Starting at the line that contains "(* ===== verification/MsgSys.v ===== *)" and ending at the line that contains "(** A new message in the store. *)", the lines below are to be given again exactly, with nothing added.

Stored data entries:

* * * * * * * * *

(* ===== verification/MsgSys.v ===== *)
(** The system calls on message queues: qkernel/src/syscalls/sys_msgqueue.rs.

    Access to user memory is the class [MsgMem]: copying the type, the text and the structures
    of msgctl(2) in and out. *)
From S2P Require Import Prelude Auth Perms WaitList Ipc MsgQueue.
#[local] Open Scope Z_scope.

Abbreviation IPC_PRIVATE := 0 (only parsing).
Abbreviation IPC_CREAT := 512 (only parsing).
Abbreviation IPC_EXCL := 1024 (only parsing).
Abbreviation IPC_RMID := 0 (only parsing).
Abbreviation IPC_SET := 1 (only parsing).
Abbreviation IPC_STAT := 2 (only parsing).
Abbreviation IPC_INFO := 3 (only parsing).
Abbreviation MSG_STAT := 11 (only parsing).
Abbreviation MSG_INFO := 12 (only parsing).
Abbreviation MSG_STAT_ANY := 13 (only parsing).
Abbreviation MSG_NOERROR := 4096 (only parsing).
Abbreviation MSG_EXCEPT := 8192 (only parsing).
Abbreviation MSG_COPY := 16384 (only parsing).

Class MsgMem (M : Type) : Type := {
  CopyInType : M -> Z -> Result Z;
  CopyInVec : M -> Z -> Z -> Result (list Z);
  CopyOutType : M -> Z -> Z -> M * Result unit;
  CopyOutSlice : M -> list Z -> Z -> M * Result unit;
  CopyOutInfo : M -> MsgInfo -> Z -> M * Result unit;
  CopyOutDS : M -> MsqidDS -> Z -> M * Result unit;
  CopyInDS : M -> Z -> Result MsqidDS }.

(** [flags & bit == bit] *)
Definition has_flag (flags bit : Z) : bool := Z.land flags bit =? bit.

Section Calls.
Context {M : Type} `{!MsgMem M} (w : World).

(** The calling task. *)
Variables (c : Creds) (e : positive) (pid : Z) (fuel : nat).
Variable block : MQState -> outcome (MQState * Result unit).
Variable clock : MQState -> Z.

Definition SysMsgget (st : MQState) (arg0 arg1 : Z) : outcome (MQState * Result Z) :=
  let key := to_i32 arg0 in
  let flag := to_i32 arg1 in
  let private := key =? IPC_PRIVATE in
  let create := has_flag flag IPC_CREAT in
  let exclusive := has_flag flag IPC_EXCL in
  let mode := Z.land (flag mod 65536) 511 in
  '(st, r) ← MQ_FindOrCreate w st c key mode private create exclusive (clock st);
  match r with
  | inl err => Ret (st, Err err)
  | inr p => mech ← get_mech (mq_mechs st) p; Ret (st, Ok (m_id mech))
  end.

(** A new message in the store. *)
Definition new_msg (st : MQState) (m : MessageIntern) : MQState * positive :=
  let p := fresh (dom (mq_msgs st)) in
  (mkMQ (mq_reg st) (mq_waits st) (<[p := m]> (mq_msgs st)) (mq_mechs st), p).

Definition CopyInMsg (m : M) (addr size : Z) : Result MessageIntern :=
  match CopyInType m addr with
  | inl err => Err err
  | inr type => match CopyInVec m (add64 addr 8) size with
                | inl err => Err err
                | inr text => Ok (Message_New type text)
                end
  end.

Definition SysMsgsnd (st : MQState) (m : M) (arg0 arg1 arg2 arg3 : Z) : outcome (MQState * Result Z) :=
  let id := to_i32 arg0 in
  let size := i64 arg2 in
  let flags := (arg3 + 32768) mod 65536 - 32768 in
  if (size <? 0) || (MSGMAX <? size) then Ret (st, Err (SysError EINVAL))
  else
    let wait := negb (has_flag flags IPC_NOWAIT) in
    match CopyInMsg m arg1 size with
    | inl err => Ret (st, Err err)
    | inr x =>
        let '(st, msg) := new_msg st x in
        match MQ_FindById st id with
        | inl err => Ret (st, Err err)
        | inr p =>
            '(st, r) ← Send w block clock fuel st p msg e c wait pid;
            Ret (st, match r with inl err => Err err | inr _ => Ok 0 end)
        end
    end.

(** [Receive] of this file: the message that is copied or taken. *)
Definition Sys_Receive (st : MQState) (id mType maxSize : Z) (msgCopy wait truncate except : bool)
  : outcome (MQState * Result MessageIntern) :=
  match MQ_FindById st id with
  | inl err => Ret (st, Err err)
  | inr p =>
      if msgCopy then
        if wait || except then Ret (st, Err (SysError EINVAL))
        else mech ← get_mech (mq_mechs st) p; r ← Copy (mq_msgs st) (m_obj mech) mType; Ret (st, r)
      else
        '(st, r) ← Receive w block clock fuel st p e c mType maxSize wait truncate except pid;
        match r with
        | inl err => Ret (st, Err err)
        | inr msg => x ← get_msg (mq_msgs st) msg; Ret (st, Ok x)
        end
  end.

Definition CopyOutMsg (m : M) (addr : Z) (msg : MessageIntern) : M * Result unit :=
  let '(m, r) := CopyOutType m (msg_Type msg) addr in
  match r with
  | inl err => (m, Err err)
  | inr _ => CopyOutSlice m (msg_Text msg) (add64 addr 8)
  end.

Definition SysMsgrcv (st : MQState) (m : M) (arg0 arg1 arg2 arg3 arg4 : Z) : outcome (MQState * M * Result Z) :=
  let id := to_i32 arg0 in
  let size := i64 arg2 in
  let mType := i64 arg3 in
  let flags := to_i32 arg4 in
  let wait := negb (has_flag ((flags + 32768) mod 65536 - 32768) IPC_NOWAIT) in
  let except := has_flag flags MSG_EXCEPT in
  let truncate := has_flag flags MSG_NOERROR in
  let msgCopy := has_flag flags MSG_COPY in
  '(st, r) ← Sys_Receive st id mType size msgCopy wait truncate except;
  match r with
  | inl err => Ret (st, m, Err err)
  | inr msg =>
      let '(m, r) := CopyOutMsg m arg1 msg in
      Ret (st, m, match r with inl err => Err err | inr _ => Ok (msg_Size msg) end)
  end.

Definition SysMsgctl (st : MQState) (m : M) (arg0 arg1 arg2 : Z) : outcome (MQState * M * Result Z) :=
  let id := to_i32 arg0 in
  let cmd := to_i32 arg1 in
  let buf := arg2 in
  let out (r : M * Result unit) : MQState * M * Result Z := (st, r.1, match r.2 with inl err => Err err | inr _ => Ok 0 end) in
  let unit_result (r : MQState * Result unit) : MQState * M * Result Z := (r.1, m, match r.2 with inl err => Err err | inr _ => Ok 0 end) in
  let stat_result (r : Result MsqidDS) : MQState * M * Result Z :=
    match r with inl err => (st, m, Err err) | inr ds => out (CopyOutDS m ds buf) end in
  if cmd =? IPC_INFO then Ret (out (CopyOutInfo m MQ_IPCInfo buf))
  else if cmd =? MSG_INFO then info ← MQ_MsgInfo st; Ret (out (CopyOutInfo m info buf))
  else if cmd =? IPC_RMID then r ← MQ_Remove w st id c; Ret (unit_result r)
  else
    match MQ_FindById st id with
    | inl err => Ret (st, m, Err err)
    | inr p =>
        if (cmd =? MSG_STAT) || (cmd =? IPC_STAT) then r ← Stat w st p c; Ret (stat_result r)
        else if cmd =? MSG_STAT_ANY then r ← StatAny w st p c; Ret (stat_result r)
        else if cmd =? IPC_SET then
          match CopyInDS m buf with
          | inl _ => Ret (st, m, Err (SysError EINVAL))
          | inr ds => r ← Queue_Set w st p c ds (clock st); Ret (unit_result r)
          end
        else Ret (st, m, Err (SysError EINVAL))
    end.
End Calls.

* * * * * * * * *

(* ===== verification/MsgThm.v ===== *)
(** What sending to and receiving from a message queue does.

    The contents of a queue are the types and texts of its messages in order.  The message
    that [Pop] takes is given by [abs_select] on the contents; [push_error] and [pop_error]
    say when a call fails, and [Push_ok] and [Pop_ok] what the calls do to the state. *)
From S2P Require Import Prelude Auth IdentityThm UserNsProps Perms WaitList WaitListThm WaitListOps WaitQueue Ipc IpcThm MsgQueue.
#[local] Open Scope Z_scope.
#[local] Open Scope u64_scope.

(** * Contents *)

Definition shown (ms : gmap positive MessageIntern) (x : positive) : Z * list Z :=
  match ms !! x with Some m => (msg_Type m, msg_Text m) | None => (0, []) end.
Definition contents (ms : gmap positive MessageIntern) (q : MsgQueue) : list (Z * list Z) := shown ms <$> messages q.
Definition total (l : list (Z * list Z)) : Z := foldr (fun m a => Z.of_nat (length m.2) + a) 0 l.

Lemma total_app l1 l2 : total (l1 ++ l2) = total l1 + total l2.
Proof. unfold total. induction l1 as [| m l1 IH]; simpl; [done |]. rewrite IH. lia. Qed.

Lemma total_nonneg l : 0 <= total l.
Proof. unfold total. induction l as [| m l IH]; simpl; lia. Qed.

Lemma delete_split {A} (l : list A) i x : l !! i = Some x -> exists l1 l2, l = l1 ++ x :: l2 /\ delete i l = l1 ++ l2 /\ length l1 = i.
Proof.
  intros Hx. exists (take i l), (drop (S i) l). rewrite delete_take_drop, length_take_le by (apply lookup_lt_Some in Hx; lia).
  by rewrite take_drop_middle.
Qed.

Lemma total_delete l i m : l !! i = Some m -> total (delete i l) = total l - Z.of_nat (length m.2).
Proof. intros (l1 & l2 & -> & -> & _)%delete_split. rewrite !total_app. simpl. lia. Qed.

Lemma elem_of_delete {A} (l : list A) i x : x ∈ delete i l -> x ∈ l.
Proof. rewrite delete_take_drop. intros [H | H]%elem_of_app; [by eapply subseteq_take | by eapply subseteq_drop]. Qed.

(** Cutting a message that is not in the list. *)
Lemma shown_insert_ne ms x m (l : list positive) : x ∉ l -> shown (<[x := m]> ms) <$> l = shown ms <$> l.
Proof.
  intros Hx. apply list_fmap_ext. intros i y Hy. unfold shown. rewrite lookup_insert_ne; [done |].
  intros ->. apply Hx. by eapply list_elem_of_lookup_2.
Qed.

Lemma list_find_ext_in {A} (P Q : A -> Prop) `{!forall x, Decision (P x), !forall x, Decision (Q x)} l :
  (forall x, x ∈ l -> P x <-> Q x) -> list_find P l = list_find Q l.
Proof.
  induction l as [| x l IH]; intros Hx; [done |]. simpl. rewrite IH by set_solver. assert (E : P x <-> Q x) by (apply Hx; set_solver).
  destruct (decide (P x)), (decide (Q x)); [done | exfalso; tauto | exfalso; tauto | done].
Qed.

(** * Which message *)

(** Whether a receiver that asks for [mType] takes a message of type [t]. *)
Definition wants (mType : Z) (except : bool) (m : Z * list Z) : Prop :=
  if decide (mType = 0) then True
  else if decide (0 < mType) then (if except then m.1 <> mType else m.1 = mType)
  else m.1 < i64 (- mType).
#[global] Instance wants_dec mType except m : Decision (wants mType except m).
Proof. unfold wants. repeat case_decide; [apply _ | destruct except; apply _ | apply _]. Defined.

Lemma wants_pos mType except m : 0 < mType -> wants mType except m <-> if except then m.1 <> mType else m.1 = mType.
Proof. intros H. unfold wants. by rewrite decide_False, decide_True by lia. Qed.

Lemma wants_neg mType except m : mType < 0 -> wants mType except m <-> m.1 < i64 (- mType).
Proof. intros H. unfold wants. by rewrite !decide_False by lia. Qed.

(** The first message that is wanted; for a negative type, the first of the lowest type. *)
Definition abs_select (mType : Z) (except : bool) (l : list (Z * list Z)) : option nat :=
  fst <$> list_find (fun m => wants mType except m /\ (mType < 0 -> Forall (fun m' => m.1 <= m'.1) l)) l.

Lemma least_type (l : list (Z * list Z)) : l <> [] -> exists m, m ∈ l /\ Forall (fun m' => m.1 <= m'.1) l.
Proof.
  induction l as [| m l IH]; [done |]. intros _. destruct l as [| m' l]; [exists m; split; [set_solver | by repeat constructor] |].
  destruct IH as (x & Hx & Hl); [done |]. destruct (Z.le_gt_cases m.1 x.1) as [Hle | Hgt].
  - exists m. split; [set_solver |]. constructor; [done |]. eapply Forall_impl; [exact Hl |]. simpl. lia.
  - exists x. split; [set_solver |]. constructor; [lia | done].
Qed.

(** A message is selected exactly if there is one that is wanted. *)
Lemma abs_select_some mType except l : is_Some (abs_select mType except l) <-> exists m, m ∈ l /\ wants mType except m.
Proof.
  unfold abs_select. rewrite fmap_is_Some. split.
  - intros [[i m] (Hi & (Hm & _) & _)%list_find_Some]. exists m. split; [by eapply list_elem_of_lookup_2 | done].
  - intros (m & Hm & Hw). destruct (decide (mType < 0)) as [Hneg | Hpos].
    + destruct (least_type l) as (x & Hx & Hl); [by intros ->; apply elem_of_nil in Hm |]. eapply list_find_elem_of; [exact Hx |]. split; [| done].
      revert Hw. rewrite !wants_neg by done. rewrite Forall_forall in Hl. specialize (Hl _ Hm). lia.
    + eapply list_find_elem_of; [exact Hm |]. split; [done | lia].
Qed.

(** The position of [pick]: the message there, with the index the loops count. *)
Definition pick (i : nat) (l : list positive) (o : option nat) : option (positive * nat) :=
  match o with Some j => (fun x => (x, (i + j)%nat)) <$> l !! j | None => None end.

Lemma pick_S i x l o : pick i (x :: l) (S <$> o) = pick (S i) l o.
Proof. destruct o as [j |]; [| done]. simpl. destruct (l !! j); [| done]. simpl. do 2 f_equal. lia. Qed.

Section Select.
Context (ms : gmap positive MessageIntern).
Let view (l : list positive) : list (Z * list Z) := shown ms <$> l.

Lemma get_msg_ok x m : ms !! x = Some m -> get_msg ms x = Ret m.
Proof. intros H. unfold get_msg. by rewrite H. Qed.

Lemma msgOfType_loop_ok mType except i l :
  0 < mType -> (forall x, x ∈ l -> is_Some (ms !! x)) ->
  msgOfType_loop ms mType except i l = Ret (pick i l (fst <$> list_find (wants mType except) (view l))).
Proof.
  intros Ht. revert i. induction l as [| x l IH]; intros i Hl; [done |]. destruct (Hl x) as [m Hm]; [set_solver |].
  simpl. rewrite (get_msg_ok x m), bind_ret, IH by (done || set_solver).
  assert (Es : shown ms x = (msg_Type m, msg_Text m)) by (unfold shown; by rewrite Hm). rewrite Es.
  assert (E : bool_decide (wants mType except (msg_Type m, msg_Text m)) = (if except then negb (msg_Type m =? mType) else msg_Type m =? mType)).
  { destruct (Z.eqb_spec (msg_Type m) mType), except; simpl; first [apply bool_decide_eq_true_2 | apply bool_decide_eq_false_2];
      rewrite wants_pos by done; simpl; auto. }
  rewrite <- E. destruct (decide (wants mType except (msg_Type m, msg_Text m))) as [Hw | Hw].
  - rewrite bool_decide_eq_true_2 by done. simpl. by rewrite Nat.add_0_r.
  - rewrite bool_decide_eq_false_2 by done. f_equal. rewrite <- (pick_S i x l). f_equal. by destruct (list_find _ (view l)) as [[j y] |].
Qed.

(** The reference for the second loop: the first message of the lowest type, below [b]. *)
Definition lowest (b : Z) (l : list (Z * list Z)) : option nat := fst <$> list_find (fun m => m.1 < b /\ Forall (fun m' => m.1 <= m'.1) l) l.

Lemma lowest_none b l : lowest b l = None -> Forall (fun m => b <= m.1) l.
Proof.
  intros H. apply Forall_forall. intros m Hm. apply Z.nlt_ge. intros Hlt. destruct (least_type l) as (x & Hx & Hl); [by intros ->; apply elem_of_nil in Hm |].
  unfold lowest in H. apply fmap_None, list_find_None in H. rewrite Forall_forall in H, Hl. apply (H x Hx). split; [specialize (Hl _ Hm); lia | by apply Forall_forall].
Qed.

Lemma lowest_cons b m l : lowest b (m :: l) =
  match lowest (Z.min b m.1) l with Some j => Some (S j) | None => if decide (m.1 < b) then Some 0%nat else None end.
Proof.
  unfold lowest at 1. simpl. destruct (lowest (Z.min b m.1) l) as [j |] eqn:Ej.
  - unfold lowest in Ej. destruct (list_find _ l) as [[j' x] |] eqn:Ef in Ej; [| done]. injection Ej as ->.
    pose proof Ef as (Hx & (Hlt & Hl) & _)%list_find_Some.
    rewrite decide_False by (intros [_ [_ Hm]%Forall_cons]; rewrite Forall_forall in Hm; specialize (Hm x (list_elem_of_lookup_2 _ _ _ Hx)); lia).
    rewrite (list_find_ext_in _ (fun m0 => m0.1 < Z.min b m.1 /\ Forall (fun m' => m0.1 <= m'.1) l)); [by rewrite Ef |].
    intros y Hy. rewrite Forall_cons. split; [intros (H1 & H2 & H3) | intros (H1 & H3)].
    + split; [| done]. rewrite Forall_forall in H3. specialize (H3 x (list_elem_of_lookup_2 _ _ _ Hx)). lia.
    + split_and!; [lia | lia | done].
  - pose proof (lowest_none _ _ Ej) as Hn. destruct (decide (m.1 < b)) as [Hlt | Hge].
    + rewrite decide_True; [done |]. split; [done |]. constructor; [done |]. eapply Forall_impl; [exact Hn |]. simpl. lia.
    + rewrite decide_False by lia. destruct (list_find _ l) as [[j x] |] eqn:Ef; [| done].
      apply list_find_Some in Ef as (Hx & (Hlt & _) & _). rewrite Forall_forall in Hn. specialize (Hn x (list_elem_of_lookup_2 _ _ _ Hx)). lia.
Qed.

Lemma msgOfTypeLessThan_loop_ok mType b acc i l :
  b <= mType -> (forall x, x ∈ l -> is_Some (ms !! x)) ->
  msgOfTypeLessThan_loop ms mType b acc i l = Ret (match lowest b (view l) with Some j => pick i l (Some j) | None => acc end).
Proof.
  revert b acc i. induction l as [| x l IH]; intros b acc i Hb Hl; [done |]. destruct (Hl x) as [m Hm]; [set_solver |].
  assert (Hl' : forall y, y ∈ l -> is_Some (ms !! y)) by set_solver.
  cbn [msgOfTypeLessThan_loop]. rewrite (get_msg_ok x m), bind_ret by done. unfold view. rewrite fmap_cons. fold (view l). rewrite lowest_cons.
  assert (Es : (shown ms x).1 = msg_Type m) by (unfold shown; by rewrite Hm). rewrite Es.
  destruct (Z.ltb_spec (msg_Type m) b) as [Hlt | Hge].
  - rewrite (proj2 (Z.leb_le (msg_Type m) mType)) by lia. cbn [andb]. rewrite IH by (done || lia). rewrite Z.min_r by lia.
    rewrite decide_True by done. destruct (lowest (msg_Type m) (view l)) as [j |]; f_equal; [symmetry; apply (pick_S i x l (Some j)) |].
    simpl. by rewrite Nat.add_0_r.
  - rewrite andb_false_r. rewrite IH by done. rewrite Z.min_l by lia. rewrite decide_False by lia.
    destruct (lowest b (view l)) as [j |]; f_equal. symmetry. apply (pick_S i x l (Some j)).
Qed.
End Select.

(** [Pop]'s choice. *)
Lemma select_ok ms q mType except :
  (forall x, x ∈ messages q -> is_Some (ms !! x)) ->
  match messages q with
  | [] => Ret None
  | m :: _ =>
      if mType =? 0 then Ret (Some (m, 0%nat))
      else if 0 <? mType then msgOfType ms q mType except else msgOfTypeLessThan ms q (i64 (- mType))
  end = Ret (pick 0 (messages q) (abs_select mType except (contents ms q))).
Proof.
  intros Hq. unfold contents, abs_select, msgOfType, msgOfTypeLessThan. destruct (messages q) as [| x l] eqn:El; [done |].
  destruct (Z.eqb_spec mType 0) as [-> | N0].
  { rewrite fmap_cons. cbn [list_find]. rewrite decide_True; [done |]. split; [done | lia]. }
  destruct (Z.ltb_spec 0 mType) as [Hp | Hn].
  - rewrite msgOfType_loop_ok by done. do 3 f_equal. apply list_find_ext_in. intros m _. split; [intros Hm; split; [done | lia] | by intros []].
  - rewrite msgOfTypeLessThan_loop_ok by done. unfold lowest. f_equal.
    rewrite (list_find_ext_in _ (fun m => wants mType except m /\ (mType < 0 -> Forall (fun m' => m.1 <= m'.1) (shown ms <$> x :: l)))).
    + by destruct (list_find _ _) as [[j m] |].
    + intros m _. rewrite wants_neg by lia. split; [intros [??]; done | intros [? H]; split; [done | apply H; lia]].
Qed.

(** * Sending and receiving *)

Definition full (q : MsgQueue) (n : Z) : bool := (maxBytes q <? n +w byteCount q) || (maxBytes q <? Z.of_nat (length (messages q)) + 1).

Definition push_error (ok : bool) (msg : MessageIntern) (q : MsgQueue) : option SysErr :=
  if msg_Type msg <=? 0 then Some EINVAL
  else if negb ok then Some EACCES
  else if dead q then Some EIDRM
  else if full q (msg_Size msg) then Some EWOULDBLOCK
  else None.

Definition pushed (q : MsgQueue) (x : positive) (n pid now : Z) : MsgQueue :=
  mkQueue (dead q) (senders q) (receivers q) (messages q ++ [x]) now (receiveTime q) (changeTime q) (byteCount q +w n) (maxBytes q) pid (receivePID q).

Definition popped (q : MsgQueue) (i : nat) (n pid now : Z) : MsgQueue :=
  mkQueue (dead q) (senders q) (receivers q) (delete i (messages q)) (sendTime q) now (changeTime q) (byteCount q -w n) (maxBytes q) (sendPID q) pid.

* * * * * * * * *

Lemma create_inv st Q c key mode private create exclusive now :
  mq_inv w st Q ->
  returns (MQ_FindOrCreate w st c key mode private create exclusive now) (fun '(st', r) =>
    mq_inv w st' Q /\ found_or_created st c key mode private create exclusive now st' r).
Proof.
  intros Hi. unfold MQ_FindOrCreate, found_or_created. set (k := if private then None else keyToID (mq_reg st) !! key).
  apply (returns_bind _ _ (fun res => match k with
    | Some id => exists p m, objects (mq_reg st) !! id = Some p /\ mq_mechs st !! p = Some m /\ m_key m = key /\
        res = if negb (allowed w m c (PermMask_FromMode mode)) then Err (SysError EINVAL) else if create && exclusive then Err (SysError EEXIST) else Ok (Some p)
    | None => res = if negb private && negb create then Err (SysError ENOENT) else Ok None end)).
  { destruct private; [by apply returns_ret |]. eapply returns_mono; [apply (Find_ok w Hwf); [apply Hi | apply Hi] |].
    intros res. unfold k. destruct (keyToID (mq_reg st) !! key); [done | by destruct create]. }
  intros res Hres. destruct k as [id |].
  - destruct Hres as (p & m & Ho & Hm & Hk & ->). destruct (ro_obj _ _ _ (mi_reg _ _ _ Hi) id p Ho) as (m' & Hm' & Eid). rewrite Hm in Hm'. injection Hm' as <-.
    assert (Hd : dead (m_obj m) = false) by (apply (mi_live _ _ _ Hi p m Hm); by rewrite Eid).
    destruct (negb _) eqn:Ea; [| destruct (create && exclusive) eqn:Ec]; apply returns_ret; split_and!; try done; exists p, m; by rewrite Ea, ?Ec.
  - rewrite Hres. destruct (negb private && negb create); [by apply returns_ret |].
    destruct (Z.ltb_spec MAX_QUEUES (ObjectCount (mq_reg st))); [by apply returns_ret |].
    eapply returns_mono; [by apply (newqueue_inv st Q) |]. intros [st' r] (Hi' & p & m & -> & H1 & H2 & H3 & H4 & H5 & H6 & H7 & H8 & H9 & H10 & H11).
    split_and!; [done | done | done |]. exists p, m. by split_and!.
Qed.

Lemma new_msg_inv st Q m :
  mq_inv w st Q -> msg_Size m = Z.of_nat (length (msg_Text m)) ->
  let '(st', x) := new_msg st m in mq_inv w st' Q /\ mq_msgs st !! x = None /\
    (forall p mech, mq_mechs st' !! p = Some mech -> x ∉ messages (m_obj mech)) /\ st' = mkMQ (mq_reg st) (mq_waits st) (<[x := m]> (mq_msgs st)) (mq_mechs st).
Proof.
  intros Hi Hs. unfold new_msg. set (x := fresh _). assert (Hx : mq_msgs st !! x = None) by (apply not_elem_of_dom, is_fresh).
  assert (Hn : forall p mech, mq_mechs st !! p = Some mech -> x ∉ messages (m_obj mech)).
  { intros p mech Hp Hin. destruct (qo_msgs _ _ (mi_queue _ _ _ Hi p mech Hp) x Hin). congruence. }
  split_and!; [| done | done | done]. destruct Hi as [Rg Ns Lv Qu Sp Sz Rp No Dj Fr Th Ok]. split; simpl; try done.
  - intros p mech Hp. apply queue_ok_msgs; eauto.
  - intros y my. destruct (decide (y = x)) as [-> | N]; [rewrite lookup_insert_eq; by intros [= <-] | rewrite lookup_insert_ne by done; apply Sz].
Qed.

* * * * * * * * *

■ **Answer**
(* ===== verification/MsgSys.v ===== *)
(** The system calls on message queues: qkernel/src/syscalls/sys_msgqueue.rs.

    Access to user memory is the class [MsgMem]: copying the type, the text and the structures
    of msgctl(2) in and out. *)
From S2P Require Import Prelude Auth Perms WaitList Ipc MsgQueue.
#[local] Open Scope Z_scope.

Abbreviation IPC_PRIVATE := 0 (only parsing).
Abbreviation IPC_CREAT := 512 (only parsing).
Abbreviation IPC_EXCL := 1024 (only parsing).
Abbreviation IPC_RMID := 0 (only parsing).
Abbreviation IPC_SET := 1 (only parsing).
Abbreviation IPC_STAT := 2 (only parsing).
Abbreviation IPC_INFO := 3 (only parsing).
Abbreviation MSG_STAT := 11 (only parsing).
Abbreviation MSG_INFO := 12 (only parsing).
Abbreviation MSG_STAT_ANY := 13 (only parsing).
Abbreviation MSG_NOERROR := 4096 (only parsing).
Abbreviation MSG_EXCEPT := 8192 (only parsing).
Abbreviation MSG_COPY := 16384 (only parsing).

Class MsgMem (M : Type) : Type := {
  CopyInType : M -> Z -> Result Z;
  CopyInVec : M -> Z -> Z -> Result (list Z);
  CopyOutType : M -> Z -> Z -> M * Result unit;
  CopyOutSlice : M -> list Z -> Z -> M * Result unit;
  CopyOutInfo : M -> MsgInfo -> Z -> M * Result unit;
  CopyOutDS : M -> MsqidDS -> Z -> M * Result unit;
  CopyInDS : M -> Z -> Result MsqidDS }.

(** [flags & bit == bit] *)
Definition has_flag (flags bit : Z) : bool := Z.land flags bit =? bit.

Section Calls.
Context {M : Type} `{!MsgMem M} (w : World).

(** The calling task. *)
Variables (c : Creds) (e : positive) (pid : Z) (fuel : nat).
Variable block : MQState -> outcome (MQState * Result unit).
Variable clock : MQState -> Z.

Definition SysMsgget (st : MQState) (arg0 arg1 : Z) : outcome (MQState * Result Z) :=
  let key := to_i32 arg0 in
  let flag := to_i32 arg1 in
  let private := key =? IPC_PRIVATE in
  let create := has_flag flag IPC_CREAT in
  let exclusive := has_flag flag IPC_EXCL in
  let mode := Z.land (flag mod 65536) 511 in
  '(st, r) ← MQ_FindOrCreate w st c key mode private create exclusive (clock st);
  match r with
  | inl err => Ret (st, Err err)
  | inr p => mech ← get_mech (mq_mechs st) p; Ret (st, Ok (m_id mech))
  end.

(** A new message in the store. *)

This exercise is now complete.